The proposal, made in the IoD's new report, Roadmap for Retirement Reform 2009, has been put forward alongside a recommendation to abolish the State second pension and most means-tested state retirement benefits. The IoD also argues in the report that savings made should be diverted to the provision of a universal Basic State Pension, which it says would probably be above the level currently topped up by the Pension Credit.
"Radical simplification is needed," said Graeme Leach, chief economist at the IoD. "Startling increases in longevity in recent decades also mean that it is unrealistic to expect to be able to fund a potential 25 to 30 year retirement from an effective 30 to 35 year working life. New approaches are needed to recognise this reality. The whole area of retirement needs to be looked at holistically, including how we fund the care needs which will come with increasing longevity. We need a state and private retirement system fit for the 21st Century. This is a policy journey which needs to begin now."

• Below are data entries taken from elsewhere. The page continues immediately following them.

(** * Dynamic tool identity and dispatch of the Siri-shortcuts MCP server

    A shallow embedding of [src/shortcuts.ts]: the name sanitizer
    ([sanitizeShortcutName]), the uniqueness resolver
    ([generateUniqueSanitizedName]), the shortcut registry filled by
    [listShortcuts] and the [CallToolRequestSchema] handler of
    [createServer], followed by the properties the specification states
    about them. *)

From Stdlib Require Import ZArith NArith Ascii String SpecFloat.
From stdpp Require Import base option list gmap pretty.

Local Open Scope Z_scope.
Local Open Scope nat_scope.

(** ** JavaScript strings

    A JavaScript string is a sequence of UTF-16 code units.  The regular
    expressions of the source carry no [u] flag, so they work on code units
    one at a time; a code unit is kept as its number. *)

Abbreviation code_unit := N (only parsing).
Abbreviation jsstring := (list N) (only parsing).

(** String literals of the source, written with ASCII characters. *)
Definition js (s : string) : jsstring := N_of_ascii <$> list_ascii_of_string s.

(** [String.prototype.repeat]. *)
Definition String_repeat (s : jsstring) (count : nat) : jsstring :=
  concat (replicate count s).

Definition underscore : code_unit := 95%N.

Definition is_underscore (c : code_unit) : bool := (c =? underscore)%N.

(** The character class [[a-z0-9_]]. *)
Definition is_token_unit (c : code_unit) : bool :=
  ((97 <=? c)%N && (c <=? 122)%N) || ((48 <=? c)%N && (c <=? 57)%N) || is_underscore c.

(** [String.prototype.substring(start, end)]: both indices are clamped to
    [0, length] and swapped when [start > end]. *)
Definition substring (s : jsstring) (start finish : Z) : jsstring :=
  let len := Z.of_nat (length s) in
  let a := Z.min (Z.max start 0) len in
  let b := Z.min (Z.max finish 0) len in
  let from := Z.min a b in
  let to := Z.max a b in
  take (Z.to_nat (to - from)) (drop (Z.to_nat from) s).

(** [String.prototype.startsWith]. *)
Fixpoint startsWith (s p : jsstring) {struct p} : bool :=
  match p, s with
  | [], _ => true
  | _ :: _, [] => false
  | c :: p', d :: s' => (c =? d)%N && startsWith s' p'
  end.

(** [String.prototype.replace(pattern, replacement)] with a string pattern:
    only the first occurrence of [pat] is replaced. *)
Fixpoint replace_first (s pat rep : jsstring) : jsstring :=
  if startsWith s pat then rep ++ drop (length pat) s
  else match s with
       | [] => []
       | c :: s' => c :: replace_first s' pat rep
       end.

(** [String.prototype.toLowerCase] is a builtin whose Unicode case table is
    not part of the repository.  It is taken as an interface; the one fact
    used about it is its behaviour on ASCII text, where it maps [A-Z] to
    [a-z] and leaves every other code unit alone. *)
Definition ascii_lower (c : code_unit) : code_unit :=
  if ((65 <=? c)%N && (c <=? 90)%N) then (c + 32)%N else c.

Class LowerCase := {
  toLowerCase : jsstring → jsstring;
  toLowerCase_ascii :
    ∀ s, Forall (λ c, (c < 128)%N) s → toLowerCase s = ascii_lower <$> s
}.

(** The instance that lower-cases ASCII letters only.  It agrees with every
    other instance on ASCII input. *)
#[export] Instance ascii_LowerCase : LowerCase | 100 :=
  {| toLowerCase s := ascii_lower <$> s;
     toLowerCase_ascii := λ s _, eq_refl |}.

(** ** The constraints on a tool token, as executable tests *)

Definition token_units (s : jsstring) : bool := forallb is_token_unit s.

Definition leading_underscore (s : jsstring) : bool :=
  match s with
  | c :: _ => is_underscore c
  | [] => false
  end.

Definition trailing_underscore (s : jsstring) : bool :=
  match last s with
  | Some c => is_underscore c
  | None => false
  end.

Fixpoint double_underscore (s : jsstring) : bool :=
  match s with
  | c :: r => (is_underscore c && leading_underscore r) || double_underscore r
  | [] => false
  end.

(** The four constraints together. *)
Definition well_formed_token (s : jsstring) : bool :=
  token_units s && negb (leading_underscore s) && negb (trailing_underscore s)
  && negb (double_underscore s).

(** The character class [[0-9]]. *)
Definition is_digit_unit (c : code_unit) : bool := (48 <=? c)%N && (c <=? 57)%N.

(** ** The regular-expression replacements of the sanitizer *)

(** [.replace(/[^a-z0-9_]/g, "_")] *)
Definition replace_non_token (s : jsstring) : jsstring :=
  (λ c, if is_token_unit c then c else underscore) <$> s.

(** [.replace(/_+/g, "_")]: every maximal run of underscores becomes one
    underscore, so an underscore is dropped exactly when another one
    follows it. *)
Fixpoint replace_underscore_runs (s : jsstring) : jsstring :=
  match s with
  | [] => []
  | c :: r =>
      if is_underscore c && leading_underscore r
      then replace_underscore_runs r
      else c :: replace_underscore_runs r
  end.

(** [.replace(/_$/, "")]: one underscore at the very end is removed. *)
Definition replace_trailing_underscore (s : jsstring) : jsstring :=
  match last s with
  | Some c => if is_underscore c then take (length s - 1) s else s
  | None => s
  end.

(** [.replace(/^_|_$/g, "")]: the first alternative can only match at index
    0, the second only at the last index of what follows that match. *)
Definition replace_edge_underscores (s : jsstring) : jsstring :=
  match s with
  | c :: r => if is_underscore c then replace_trailing_underscore r
              else replace_trailing_underscore s
  | [] => []
  end.

(** ** The name sanitizer *)

(** The literal ["run_shortcut_"] ([prefix] in the source; the name [prefix]
    is taken by the list library). *)
Definition toolPrefix : jsstring := js "run_shortcut_".
Definition maxToolNameLength : Z := 64.
Definition maxSanitizedLength : Z := maxToolNameLength - Z.of_nat (length toolPrefix).

Section WithLowerCase.
Context `{LowerCase}.

Definition sanitizeShortcutName (name : jsstring) : jsstring :=
  let sanitized :=
    replace_edge_underscores
      (replace_underscore_runs (replace_non_token (toLowerCase name))) in
  if (Z.of_nat (length sanitized) >? maxSanitizedLength)%Z
  then replace_trailing_underscore (substring sanitized 0 maxSanitizedLength)
  else sanitized.

End WithLowerCase.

Author of the report and senior adviser of pensions policy at the IoD, Malcolm Small, added: "We were surprised at the appetite for radical reform among IoD members. Both state and private pension systems have now become so complex that people are becoming disengaged from pension saving and are looking for alternatives. If people don't like the structure, they are less likely to stay in it, even if they are auto-enrolled into saving, as they will be from 2012."

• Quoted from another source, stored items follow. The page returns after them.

(** * Scene timeline, preview player and export multiplexer

    A shallow embedding of [src/services/videoExporter.ts] (the export
    multiplexer: asset preload, duration resolution, timeline layout, codec
    negotiation, the clocked render loop and the recorder's finalisation)
    and of the timeline part of the [Player] component (its [timeline]
    memo, [totalDuration] and [handleGlobalScrub]), with the [Scene] type of
    the repository's [types.ts].

    Conventions of the embedding.
    - A JavaScript [number] holding seconds is an exact rational ([Q]): the
      arithmetic of the model is the ideal one, and [NaN] and the infinities
      are outside it.  The statements keep to what doubles share with it:
      comparisons, [Math.max], and the sums and products as the code forms
      them, left to right; none rests on an identity that only exact
      arithmetic has, such as [(x / d) * d = x].  An optional field
      ([x?: number]) is an [option].
    - [a || b] on numbers is [jsOr]: [undefined] and [0] are falsy.
    - The browser is an oracle ([Env]): which images load, which audio
      decodes, which MIME types the recorder supports, what the audio clock
      reads each time the render loop looks at it, and which chunks the
      recorder hands over.  Runs in which the recorder raises an [error]
      event are not covered; the progress callback, a pure notification, and
      the pan/zoom arithmetic of a drawn frame are left out.
    - A run of an [async] function is a pair of the browser calls it made,
      in order, and the way its promise ended.  The calls are those on the
      canvas, the audio graph, the recorder and the tracks; the loads of the
      preload are described by the oracle and are not calls of the run.

    The second part of the file adds the rest of the player (transport
    controls, the scene-loading effect that follows a change of scene, the
    duration editor), the app's handlers around an export, the WAV wrapper
    of [audioUtils.ts] and the retry helper of [geminiService.ts]. *)

From Stdlib Require Import QArith Qminmax Lqa ZArith Lia List String Bool.
From Stdlib Require Import DecimalString.
Import ListNotations.

Local Open Scope Q_scope.

(** ** JavaScript values used by the duration code *)

Definition number := Q.

(** Strict comparisons of the source, as booleans. *)
Definition Qlt_bool (x y : number) : bool := negb (Qle_bool y x).

(** [x || dflt] where [x] may be [undefined]: a number is truthy unless it
    is zero. *)
Definition jsOr (x : option number) (dflt : number) : number :=
  match x with
  | Some v => if Qeq_bool v 0 then dflt else v
  | None => dflt
  end.

(** [Math.max] of two numbers. *)
Definition Math_max (x y : number) : number := Qmax x y.

(** A string is truthy unless it is empty; [s || dflt] on strings. *)
Definition truthyStr (x : option string) : option string :=
  match x with
  | Some s => if String.eqb s EmptyString then None else Some s
  | None => None
  end.

Definition jsOrStr (x : option string) (dflt : string) : string :=
  match truthyStr x with
  | Some s => s
  | None => dflt
  end.

(** [Array.prototype.findIndex]: the index of the first match, or [-1]. *)
Fixpoint findIndexFrom {A : Type} (p : A -> bool) (i : Z) (l : list A) : Z :=
  match l with
  | [] => (-1)%Z
  | x :: rest => if p x then i else findIndexFrom p (i + 1)%Z rest
  end.


(** ** types.ts *)

Inductive ImageAspect := SixteenNine | NineSixteen | OneOne.

Inductive ExportFormat := Video720p | Video1080p | Video2K | Video4K | AudioOnly.

Inductive SceneStatus :=
  | pending | generating_image | generating_audio | ready | error.

Record Scene := mkScene {
  id : string;
  sequence : N;
  scriptText : string;
  visualPrompt : string;
  estimatedDuration : number;
  manualDuration : option number;
  imageUrl : option string;
  audioUrl : option string;
  audioDuration : option number;
  status : SceneStatus;
  error_ : option string
}.

(** [{ ...scene, manualDuration: val }], the update both editors send. *)
Definition withManualDuration (scene : Scene) (val : number) : Scene :=
  {| id := id scene; sequence := sequence scene;
     scriptText := scriptText scene; visualPrompt := visualPrompt scene;
     estimatedDuration := estimatedDuration scene;
     manualDuration := Some val;
     imageUrl := imageUrl scene; audioUrl := audioUrl scene;
     audioDuration := audioDuration scene;
     status := status scene; error_ := error_ scene |}.

(** ** Browser objects *)

Record Image := mkImage { width : Z; height : Z }.

Record AudioBuffer := mkAudioBuffer { duration : number }.

Record Blob := mkBlob { size : N; type : string }.

(** [new Blob(chunks, { type })] *)
Definition newBlob (chunks : list Blob) (ty : string) : Blob :=
  {| size := fold_left N.add (map size chunks) 0%N; type := ty |}.

(** How a promise ends.  [Pending] is a promise that never settles. *)
Inductive Settled (A : Type) :=
  | Fulfilled (value : A)
  | Rejected (reason : string)
  | Pending.
Arguments Fulfilled {A} value.
Arguments Rejected {A} reason.
Arguments Pending {A}.

(** [Promise.all]: the values in order when every promise fulfils, else a
    rejection.  When several promises reject, the one that rejects first in
    time wins; that order is the network's, and the model takes the first
    in array order. *)
Fixpoint Promise_all {A : Type} (ps : list (Settled A)) : Settled (list A) :=
  match ps with
  | [] => Fulfilled []
  | Fulfilled v :: rest =>
      match Promise_all rest with
      | Fulfilled vs => Fulfilled (v :: vs)
      | Rejected r => Rejected r
      | Pending => Pending
      end
  | Rejected r :: _ => Rejected r
  | Pending :: rest =>
      match Promise_all rest with
      | Rejected r => Rejected r
      | _ => Pending
      end
  end.

(** The tracks a capture creates, and the browser calls of a run: those on
    the canvas, the audio graph, the recorder and the tracks.  The loads of
    the preload (the image, [fetch], [decodeAudioData]) are not among them:
    they are started for every scene, and the oracle tells how each ends. *)
Inductive Track := CanvasVideoTrack | DestinationAudioTrack.

Inductive Frame :=
  | DrawImage (sceneId : string)
  | FillBlack.

Inductive Call :=
  | CreateCanvas (w h : Z)
  | NewAudioContext
  | CreateMediaStreamDestination
  | CaptureStream (fps : Z)
  | NewMediaRecorder (mimeType : string) (videoBitsPerSecond : option Z)
  | AudioContextResume
  | SourceStart (sceneId : string) (when : number)
  | RecorderStart
  | Paint (f : Frame)
  | RecorderStop
  | TrackStop (t : Track)
  | AudioContextClose.

(** The oracle standing for the browser during one export. *)
Record Env := mkEnv {
  canvasContext : bool;
  loadImage : string -> option Image;
  decodeAudio : string -> option AudioBuffer;
  isTypeSupported : string -> bool;
  clockAtResume : number;
  clockReadings : list number;
  dataavailable : list Blob
}.

(** ** A run: the calls made so far and how the computation ended *)

Module Run.

Definition t (A : Type) : Type := (list Call * Settled A)%type.

Definition ret {A} (a : A) : t A := ([], Fulfilled a).

Definition bind {A B} (m : t A) (k : A -> t B) : t B :=
  match m with
  | (calls, Fulfilled a) => let (calls', r) := k a in ((calls ++ calls')%list, r)
  | (calls, Rejected reason) => (calls, Rejected reason)
  | (calls, Pending) => (calls, Pending)
  end.

Definition call (c : Call) : t unit := ([c], Fulfilled tt).

Definition throw {A} (reason : string) : t A := ([], Rejected reason).

(** [await p] for a promise that is already described by how it ends. *)
Definition await {A} (p : Settled A) : t A := ([], p).

Definition calls {A} (m : t A) : list Call := fst m.
Definition outcome {A} (m : t A) : Settled A := snd m.

End Run.

Declare Scope run_scope.
Delimit Scope run_scope with run.
Notation "x <- m ;; k" := (Run.bind m (fun x => k))
  (at level 61, m at next level, right associativity) : run_scope.
Notation "m ;;; k" := (Run.bind m (fun _ => k))
  (at level 61, right associativity) : run_scope.

Local Open Scope run_scope.
Local Open Scope string_scope.

(** ** services/videoExporter.ts *)

Module Exporter.

Record ExportOptions := mkOptions {
  aspectRatio : ImageAspect;
  format : ExportFormat
}.

(** A scene after preload: [{ ...scene, img, audioBuffer, finalDuration }]. *)
Record LoadedScene := mkLoaded {
  scene : Scene;
  img : Image;
  audioBuffer : option AudioBuffer;
  finalDuration : number
}.

(** A timeline entry: [{ ...s, startTime: start, endTime: totalDuration }]. *)
Record TimelineScene := mkEntry {
  loaded : LoadedScene;
  startTime : number;
  endTime : number
}.

(** [Math.max(audioBuffer?.duration || 0,
              scene.manualDuration || scene.estimatedDuration || 5)] *)
Definition finalDurationOf (audioBuffer : option AudioBuffer) (scene : Scene)
  : number :=
  Math_max
    (jsOr (option_map duration audioBuffer) 0)
    (jsOr (Some (jsOr (manualDuration scene) (estimatedDuration scene))) 5).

The report has been met with concern from the Trades Union Congress (TUC) who argued that its proposals would force older people into a "workless limbo".
"The better off you are, the longer you live and the more years you get to claim a state pension," explained Brendan Barber, TUC general secretary. "A big rise in the state pension age would mean the less well-off lose a much bigger proportion of their pension than longer-living affluent pensioners, who are much less dependent on the state pension in any case.
"With employers fighting hard to keep a retirement age to 65, such a proposal would condemn many older people to a limbo where they are too old to work and too young for a state pension."
The TUC added that the IoD had failed to address the pensions received by FTSE 100 directors.
The new report builds on Leach's Roadmap for Pension Reform, which was published in 2005.